Mamun Abdullah-Al, Aseltine Robert, Rajasekaran Sanguthevar
Department of Computer Science and Engineering, University of Connecticut, Storrs, Connecticut, United States of America.
Institute for Public Health Research, University of Connecticut, East Hartford, Connecticut, United States of America.
PLoS One. 2016 Apr 28;11(4):e0154446. doi: 10.1371/journal.pone.0154446. eCollection 2016.

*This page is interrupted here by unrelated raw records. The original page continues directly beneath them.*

(** * MaseDB client library: blocking and non-blocking API clients

    Shallow embedding of [src/client.py] ([MaseDBClient]) and
    [src/async_client.py] ([AsyncMaseDBClient]).

    The two clients are thin layers over an HTTP library ([requests] with
    urllib3 underneath, and [aiohttp]).  The libraries and the remote server
    are the environment of the embedding:

    - a request is the argument list of [session.request] (method, URL, the
      [headers] dict, the [json] keyword); the headers a library adds when it
      serialises the request are given by [wire_headers];
    - a response is the record of everything a client reads from the
      response object of its library; [Requests.read] and [Aiohttp.read] are
      the records the two libraries make of one and the same HTTP response;
    - the server is a function from the history of transmissions to the
      outcome of the latest one;
    - [response.ok] is each library's own definition, and the retry policy
      that [MaseDBClient.__init__] mounts on its session is urllib3's.

    A method of a client is a computation in [M]: it reads the environment,
    extends the trace of the world and returns a value or raises.

    Outside the embedding: the following of redirects, which both libraries
    do on their own (a response is one the library hands to the client), the
    re-sending of a request by aiohttp when a kept-alive connection turns out
    to be closed, and a [json] value that cannot be serialised (a NaN or an
    infinity, refused before anything is sent).  The statements on the number
    of transmissions are statements on the retry policy of the session; the
    statements on requests are on what the clients hand to their session. *)

From Stdlib Require Import ZArith String Ascii List Bool Lia PrimFloat.
From stdpp Require Import base option list gmap strings pretty.

Local Open Scope string_scope.
Local Open Scope list_scope.
Set Warnings "-register-all".

(** ** Python values *)

Module Py.

(** The values [json.loads] produces, which are also the payloads the methods
    accept.  Python's [None] is [JNull].  A dict is the list of its items in
    insertion order (keys are distinct, lookup takes the first match). *)
Inductive Json : Type :=
| JNull
| JBool (b : bool)
| JInt (z : Z)
| JFloat (f : float)
| JStr (s : string)
| JArr (items : list Json)
| JObj (fields : list (string * Json)).
(* ===== verification/_CoqProject ===== *)
-Q . S2P
Prelude.v
External.v
Erasure.v
RSCode.v
Crypto.v
Pipeline.v
Paths.v
Text.v
Instance.v
Manifest.v
ChunkStore.v
ManifestInv.v
Service.v
ServiceProofs.v
ServiceSpec.v
Packs.v
PackProofs.v
ServiceInv.v
ServiceWitness.v
Protocol.v
Server.v
Client.v
Host.v
Listener.v
NetWitness.v
Retention.v
Identity.v
Backup.v
ManifestBackup.v
Dht.v
DhtProofs.v
DhtWitness.v
ReadPath.v
Placement.v
Peers.v
Fleet.v
HostNet.v
Distribute.v
DistributeProofs.v
Survival.v
Repair.v
RepairProofs.v
RepairSpec.v
Rebalance.v
RebalanceProofs.v
FleetWitness.v
Quotas.v
Accounts.v
AccountsProofs.v
AccountsSpec.v
AccountsWitness.v
PackContent.v
FileHealth.v
Recovery.v
RecoveryProofs.v
RecoveryWitness.v
Jobs.v
Wiring.v
Departure.v
Access.v
Browse.v
Discovery.v
Reports.v
(* ===== verification/Crypto.v ===== *)
(** * Content encryption ([crates/core/src/crypto.rs])

    Key derivation (the legacy namespace and the length-prefixed, owner-bound one), the
    per-chunk AEAD with its counter nonce, the canonical AAD of a chunk and the per-file
    cipher. AES-256-GCM, HKDF-SHA256 and BLAKE3 are the methods of the class [CryptoPrims]
    of [External.v]. *)

From Stdlib Require Import ZArith Lia.
From stdpp Require Import base numbers list gmap strings.
From S2P Require Import Prelude External Erasure.

Definition SUBKEY_INFO : bytes := as_bytes "p2pnas/file-subkey/v1".
Definition HKDF_SALT_V2 : bytes := as_bytes "p2pnas/hkdf-salt/v2".
Definition FILE_SUBKEY_DOMAIN_V2 : bytes := as_bytes "p2pnas/file-subkey/v2".
Definition CHUNK_AAD_DOMAIN_V2 : bytes := as_bytes "p2pnas/chunk-aad/v2".
Definition MAX_CHUNK_INDEX : Z := u32_max.

Definition push_lp (out part : bytes) : bytes := out ++ be_bytes 8 (len part) ++ part.
Definition lp_concat (parts : list bytes) : bytes := foldl push_lp [] parts.

Inductive KeyScheme := V1 | V2.
#[export] Instance KeyScheme_eq_dec : EqDecision KeyScheme.
Proof. solve_decision. Defined.

Definition as_u8 (s : KeyScheme) : Z := match s with V1 => 1 | V2 => 2 end.
Definition as_i64 (s : KeyScheme) : Z := as_u8 s.
Definition from_i64 (v : Z) : res CoreError KeyScheme :=
  if v =? 1 then Ok V1 else if v =? 2 then Ok V2 else Err (Crypto "unknown key scheme").

(** 96-bit nonce: the big-endian chunk index after four zero bytes. *)
Definition nonce_for (index : Z) : bytes := zeros (NONCE_LEN - 8) ++ be_bytes 8 index.

Record ChunkAad := {
  aad_scheme : KeyScheme;
  aad_user_id : bytes;
  aad_file_id : bytes;
  aad_chunk_count : Z;
  aad_chunk_index : Z
}.

Definition ChunkAad_encode (a : ChunkAad) : bytes :=
  lp_concat [CHUNK_AAD_DOMAIN_V2; [z2b (as_u8 (aad_scheme a))]; aad_user_id a; aad_file_id a;
             be_bytes 8 (aad_chunk_count a); be_bytes 8 (aad_chunk_index a)].

(** The AES key schedule is the subkey itself. *)
Record FileCipher := {
  fc_scheme : KeyScheme;
  fc_sealer : bytes;
  fc_aad_prefix : bytes;
  fc_chunk_count : Z
}.

Definition aad_for (fc : FileCipher) (index : Z) : bytes :=
  match fc_scheme fc with
  | V1 => []
  | V2 => push_lp (fc_aad_prefix fc) (be_bytes 8 index)
  end.

Section Prims.
Context `{CryptoPrims}.

Definition derive_raw (key info : bytes) : res CoreError bytes :=
  ok_or (hkdf SUBKEY_INFO key info) (Crypto "hkdf expand").
Definition file_subkey (key file_id : bytes) : res CoreError bytes := derive_raw key file_id.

Data from different agencies share data of the same individuals. Linking these datasets to identify all the records belonging to the same individuals is a crucial and challenging problem, especially given the large volumes of data. A large number of available algorithms for record linkage are prone to either time inefficiency or low-accuracy in finding matches and non-matches among the records. In this paper we propose efficient as well as reliable sequential and parallel algorithms for the record linkage problem employing hierarchical clustering methods. We employ complete linkage hierarchical clustering algorithms to address this problem. In addition to hierarchical clustering, we also use two other techniques: elimination of duplicate records and blocking. Our algorithms use sorting as a sub-routine to identify identical copies of records. We have tested our algorithms on datasets with millions of synthetic records. Experimental results show that our algorithms achieve nearly 100% accuracy. Parallel implementations achieve almost linear speedups. Time complexities of these algorithms do not exceed those of previous best-known algorithms. Our proposed algorithms outperform previous best-known algorithms in terms of accuracy consuming reasonable run times.
来自不同机构的数据共享相同个体的数据。将这些数据集链接起来以识别属于同一人的所有记录是一个关键且具有挑战性的问题,尤其是考虑到数据量巨大。大量现有的记录链接算法在查找记录之间的匹配项和不匹配项时,要么效率低下,要么准确率低。在本文中,我们提出了使用层次聚类方法解决记录链接问题的高效且可靠的顺序和并行算法。我们采用完全链接层次聚类算法来解决这个问题。除了层次聚类,我们还使用另外两种技术:消除重复记录和分块。我们的算法使用排序作为子例程来识别记录的相同副本。我们在包含数百万条合成记录的数据集上测试了我们的算法。实验结果表明,我们的算法准确率接近100%。并行实现几乎实现了线性加速。这些算法的时间复杂度不超过之前最著名算法的时间复杂度。我们提出的算法在准确率方面优于之前最著名的算法,且运行时间合理。